*Work instructions:*
Please restate the data exactly, from the first line to the last.

*Listed records:*
Lemma insert_index_nodup n k v (o : jsobject) :
  NoDup (map fst o) -> ~ In k (map fst o) ->
  NoDup (map fst (insert_index n k v o)).
Proof.
  induction o as [|[k1 v1] r IH]; intros Hnd Hk.
  - simpl. constructor; [tauto|constructor].
  - inversion Hnd as [|? ? Hk1 Hr]; subst. simpl insert_index.
    destruct (array_index k1) as [n'|]; [destruct (n <? n')%N|].
    + simpl. now constructor.
    + simpl. constructor.
      * rewrite insert_index_keys. simpl in Hk. intuition.
      * apply IH; [exact Hr|]. simpl in Hk. tauto.
    + simpl. now constructor.
Qed.

Lemma obj_define_nodup k v o :
  NoDup (map fst o) -> NoDup (map fst (obj_define k v o)).
Proof.
  intros Hnd. unfold obj_define. destruct (has_key k o) eqn:H.
  - now rewrite replace_value_keys.
  - apply has_key_false in H.
    destruct (array_index k).
    + now apply insert_index_nodup.
    + rewrite map_app. apply NoDup_app; [exact Hnd|repeat constructor; tauto|].
      intros a Ha [<-|[]]. now apply H.
Qed.

Lemma obj_set_nodup k v o :
  NoDup (map fst o) -> NoDup (map fst (obj_set k v o)).
Proof.
  intros Hnd. unfold obj_set.
  destruct (jsstring_eqb k (lit "__proto__")); [exact Hnd|].
  now apply obj_define_nodup.
Qed.

Lemma rfold_invariant {A B} (f : A -> B -> result A) (I : A -> Prop) :
  (forall a x a', I a -> f a x = Ok a' -> I a') ->
  forall l a a', I a -> rfold f l a = Ok a' -> I a'.
Proof.
  intros Hstep. induction l as [|x l IH]; intros a a' Ha.
  - now intros [= <-].
  - simpl. destruct (f a x) as [a1|] eqn:Hx; [|discriminate]. simpl.
    apply IH. now apply (Hstep a x).
Qed.

Section MoreExtraction.
Context {P : Platform}.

*Answer section:*
Lemma insert_index_nodup n k v (o : jsobject) :
  NoDup (map fst o) -> ~ In k (map fst o) ->
  NoDup (map fst (insert_index n k v o)).
Proof.
  induction o as [|[k1 v1] r IH]; intros Hnd Hk.
  - simpl. constructor; [tauto|constructor].
  - inversion Hnd as [|? ? Hk1 Hr]; subst. simpl insert_index.
    destruct (array_index k1) as [n'|]; [destruct (n <? n')%N|].
    + simpl. now constructor.
    + simpl. constructor.
      * rewrite insert_index_keys. simpl in Hk. intuition.
      * apply IH; [exact Hr|]. simpl in Hk. tauto.
    + simpl. now constructor.
Qed.

Lemma obj_define_nodup k v o :
  NoDup (map fst o) -> NoDup (map fst (obj_define k v o)).
Proof.
  intros Hnd. unfold obj_define. destruct (has_key k o) eqn:H.
  - now rewrite replace_value_keys.
  - apply has_key_false in H.
    destruct (array_index k).
    + now apply insert_index_nodup.
    + rewrite map_app. apply NoDup_app; [exact Hnd|repeat constructor; tauto|].
      intros a Ha [<-|[]]. now apply H.
Qed.

Lemma obj_set_nodup k v o :
  NoDup (map fst o) -> NoDup (map fst (obj_set k v o)).
Proof.
  intros Hnd. unfold obj_set.
  destruct (jsstring_eqb k (lit "__proto__")); [exact Hnd|].
  now apply obj_define_nodup.
Qed.

Lemma rfold_invariant {A B} (f : A -> B -> result A) (I : A -> Prop) :
  (forall a x a', I a -> f a x = Ok a' -> I a') ->
  forall l a a', I a -> rfold f l a = Ok a' -> I a'.
Proof.
  intros Hstep. induction l as [|x l IH]; intros a a' Ha.
  - now intros [= <-].
  - simpl. destruct (f a x) as [a1|] eqn:Hx; [|discriminate]. simpl.
    apply IH. now apply (Hstep a x).
Qed.

Section MoreExtraction.
Context {P : Platform}.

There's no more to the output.